Language Models Use Trigonometry to Do Addition
Subhash Kantamneni, Max Tegmark
MIT 2025
"We first discover that numbers are represented in these LLMs as a generalized helix, which is strongly causally implicated for the tasks of addition and subtraction, and is also causally relevant for integer division, multiplication, and modular arithmetic. We
then propose that LLMs compute addition by manipulating this generalized helix using the “Clock” algorithm: to solve a + b, the helices for a and b are manipulated to produce the a + b answer helix which is then read out to model logits. "
Imagine teaching a computer to do math, not by giving it step-by-step rules like a calculator, but by letting it figure things out on its own. Scientists have been trying to understand how large language models (LLMs)—the AI behind tools like ChatGPT—actually "think" when solving even basic math problems. In this study, researchers uncovered something fascinating: LLMs seem to use trigonometry to perform addition.
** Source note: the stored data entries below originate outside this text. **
Definition DOCKERFILE_TEMPLATE
    (py_build_image requirements_section base_setup user_setup workdir uid
     entrypoint_setup : string) : string :=
  unlines [
    "";
    "# ----- stage 1: build -----";
    "FROM " ++ py_build_image ++ " as build";
    "";
    "# requirements section depends on pip vs conda, and presence of buildx";
    requirements_section;
    "";
    "# ----- stage 2: base -----";
    base_setup;
    "";
    "COPY --from=build /env /env";
    ENV_PATH_LINE;
    "";
    "ENV SHELL /bin/bash";
    "";
    "# some resources (eg sagemaker) must run on root";
    user_setup;
    "";
    "WORKDIR " ++ workdir;
    "RUN chown -R " ++ uid ++ " " ++ workdir;
    "";
    "# make artifacts cache dir unrelated to build";
    "RUN mkdir -p " ++ workdir ++ "/.cache && chown -R " ++ uid ++ " " ++ workdir ++ "/.cache";
    "";
    "# copy code/etc";
    "COPY --chown=" ++ uid ++ " src/ " ++ workdir;
    "";
    "ENV PYTHONUNBUFFERED=1";
    "";
    "# some resources (eg sagemaker) have unique entrypoint requirements";
    entrypoint_setup
  ].

Definition PYTHON_SETUP_TEMPLATE (py_base_image : string) : string :=
  unlines [ ""; "FROM " ++ py_base_image ++ " as base" ].

(** A backslash at the end of a source line of the template joins the
    next line to it, so each [RUN] below is one line of the text. *)
Definition CUDA_SETUP_TEMPLATE (cuda_base_image python_packages py_version : string)
    : string :=
  unlines [
    "";
    "FROM " ++ cuda_base_image ++ " as base";
    "RUN apt-get update -qq && apt-get install -y software-properties-common && add-apt-repository -y ppa:deadsnakes/ppa";
    "";
    "# install python";
    "RUN apt-get update -qq && apt-get install --no-install-recommends -y     "
      ++ python_packages
      ++ "     && apt-get -qq purge && apt-get -qq clean     && rm -rf /var/lib/apt/lists/*";
    "";
    "# make sure `python` points at the right version";
    "RUN update-alternatives --install /usr/bin/python python /usr/bin/python"
      ++ py_version
      ++ " 1     && update-alternatives --install /usr/local/bin/python python /usr/bin/python"
      ++ py_version ++ " 1"
  ].

Definition PIP_TEMPLATE (requirements_files buildx_optional_prefix pip_install : string)
    : string :=
  unlines [
    "";
    "RUN python -m venv /env";
    "# make sure we install into the env";
    ENV_PATH_LINE;
    "COPY " ++ requirements_files ++ " .";
    buildx_optional_prefix ++ " " ++ pip_install
  ].

Definition CONDA_TEMPLATE (buildx_optional_prefix : string) : string :=
  unlines [
    "";
    "COPY src/environment.yml .";
    buildx_optional_prefix ++ " conda env create -f environment.yml -n env";
    "";
    "# pack the environment so that we can transfer to the base image";
    "RUN conda install -c conda-forge conda-pack";
    "RUN conda pack -n env -o /tmp/env.tar &&     mkdir /env && cd /env && tar xf /tmp/env.tar &&     rm /tmp/env.tar";
    "RUN /env/bin/conda-unpack"
  ].

Definition USER_CREATE_TEMPLATE (uid user : string) : string :=
  unlines [
    "";
    "RUN useradd     --create-home     --no-log-init     --shell /bin/bash     --gid 0     --uid "
      ++ uid ++ "     " ++ user
  ].

Definition SAGEMAKER_ENTRYPOINT_TEMPLATE (workdir : string) : string :=
  unlines [
    "";
    "COPY ./src/train " ++ workdir;
    "RUN chmod +x " ++ workdir ++ "/train";
    "ENTRYPOINT [" ++ DQ ++ "sh" ++ DQ ++ ", " ++ DQ ++ "train" ++ DQ ++ "]"
  ].

(** ** docker.py: rendering the build file *)

Definition get_docker_user (h : Host) (launch_project : LaunchProject)
    (runner_type : string) : M (string * Z) :=
  let* _ := emit GetUser in
  let username := getuser h in
  if String.eqb runner_type "sagemaker" && negb (truthy_opt (docker_image launch_project))
  then ret (username, 0%Z)
  else
    match docker_user_id launch_project with
    | Some u =>
        if Z.eqb u 0
        then let* _ := emit GetEuid in ret (username, geteuid h)
        else ret (username, u)
    | None => let* _ := emit GetEuid in ret (username, geteuid h)
    end.

(** [l[0]] on a list of [str]. *)
Definition first_item (l : list string) : result string :=
  match l with
  | x :: _ => Ok x
  | [] => Raise (IndexError "list index out of range")
  end.

Definition get_current_python_version (h : Host) : result (string * string) :=
  result_bind (first_item (split (sys_version h))) (fun v =>
    let full_version := split_sep "." v in
    result_bind (first_item full_version) (fun major =>
      let version :=
        if Nat.leb 2 (length full_version)
        then join "." (firstn 2 full_version)
        else major ++ ".0" in
      Ok (version, major))).

Definition get_base_setup (launch_project : LaunchProject) (py_version py_major : string)
    : string :=
  let python_base_image := "python:" ++ py_version ++ "-buster" in
  if cuda launch_project then
    let cuda_version :=
      if truthy_opt (cuda_version launch_project)
      then default "" (cuda_version launch_project)
      else DEFAULT_CUDA_VERSION in
    let python_packages :=
      if String.eqb py_major "2"
      then ["python" ++ py_version; "libpython" ++ py_version;
            "python-pip"; "python-setuptools"]
      else ["python" ++ py_version; "libpython" ++ py_version;
            "python3-pip"; "python3-setuptools"] in
    CUDA_SETUP_TEMPLATE
      ("nvidia/cuda:" ++ cuda_version ++ "-runtime")
      (join (" " ++ BS ++ NL) python_packages)
      py_version
  else PYTHON_SETUP_TEMPLATE python_base_image.

(** [d[k] = v] on an insertion-ordered dict. *)
Fixpoint dict_set (k v : string) (d : list (string * string)) : list (string * string) :=
  match d with
  | [] => [(k, v)]
  | (k', v') :: d' => if String.eqb k' k then (k, v) :: d' else (k', v') :: dict_set k v d'
  end.

Definition dict_get (k : string) (d : list (string * string)) : option string :=
  snd <$> find (fun kv => String.eqb (fst kv) k) d.

Definition get_env_vars_dict (h : Host) (launch_project : LaunchProject) (api : Api)
    : result (list (string * string)) :=
  let env_vars := [] in
  result_bind
    (if _is_wandb_local_uri h (base_url api) && String.eqb (sys_platform h) "darwin"
     then
       match split_sep ":" (base_url api) with
       | [_; _; port] => Ok ("http://host.docker.internal:" ++ port)
       | _ :: _ :: _ :: _ :: _ => Raise (ValueError "too many values to unpack (expected 3)")
       | parts =>
           Raise (ValueError ("not enough values to unpack (expected 3, got "
                              ++ str_of_int (Z.of_nat (length parts)) ++ ")"))
       end
     else if _is_wandb_dev_uri h (base_url api)
     then Ok "http://host.docker.internal:9002"
     else Ok (base_url api))
    (fun base_url =>
       let env_vars := dict_set "WANDB_BASE_URL" base_url env_vars in
       let env_vars := dict_set "WANDB_API_KEY" (api_key api) env_vars in
       let env_vars := dict_set "WANDB_PROJECT" (target_project launch_project) env_vars in
       let env_vars := dict_set "WANDB_ENTITY" (target_entity launch_project) env_vars in
       let env_vars := dict_set "WANDB_LAUNCH" "True" env_vars in
       let env_vars := dict_set "WANDB_RUN_ID" (run_id launch_project) env_vars in
       let env_vars :=
         if truthy_opt (docker_image launch_project)
         then dict_set "WANDB_DOCKER" (default "" (docker_image launch_project)) env_vars
         else env_vars in
       let env_vars :=
         dict_set "WANDB_CONFIG" (dumps (override_config launch_project)) env_vars in
       let env_vars :=
         dict_set "WANDB_ARTIFACTS" (dumps (override_artifacts launch_project)) env_vars in
       Ok env_vars).

(** [pkg.name.lower()] when [pkg] has a [name], [str(pkg)] otherwise. *)
Definition requirement_name (pkg : requirement) : string :=
  match req_name pkg with
  | Some n => lower n
  | None => req_str pkg
  end.

(** The [while True: next(iter)] loop of [_parse_existing_requirements]:
    the end of [items] is [StopIteration]. *)
Fixpoint parse_loop (items : list (result requirement)) (include_only : gset string)
    : M (gset string) :=
  match items with
  | [] => ret include_only
  | Ok pkg :: rest =>
      let name := requirement_name pkg in
      parse_loop rest ({[ shlex_quote name ]} ∪ include_only)
  | Raise e :: rest =>
      let* _ := emit (LogWarn ("Unable to parse requirements.txt: " ++ exn_str e)) in
      parse_loop rest include_only
  end.

Definition _parse_existing_requirements (h : Host) (launch_project : LaunchProject)
    : M string :=
  let requirements_line := "" in
  let base_requirements := path_join (project_dir launch_project) "requirements.txt" in
  let* present := path_exists base_requirements in
  if present : bool then
    let* f := read_file base_requirements in
    let* include_only := parse_loop (parse_requirements h f) ∅ in
    ret (requirements_line ++ "WANDB_ONLY_INCLUDE=" ++ join "," (elements include_only) ++ " ")
  else ret requirements_line.

Definition BUILDX_WARNING : string :=
  "Docker BuildX is not installed, for faster builds upgrade docker: https://github.com/docker/buildx#installing".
Instead of treating numbers as simple values, these AI models represent them as points on a twisted spiral—like a helix. When the model needs to add two numbers, it doesn’t just line them up and sum them. Instead, it rotates and shifts these spiral representations using what the researchers call the "Clock" algorithm. Essentially, the AI aligns the spirals for two numbers in a way that lands it on the correct result.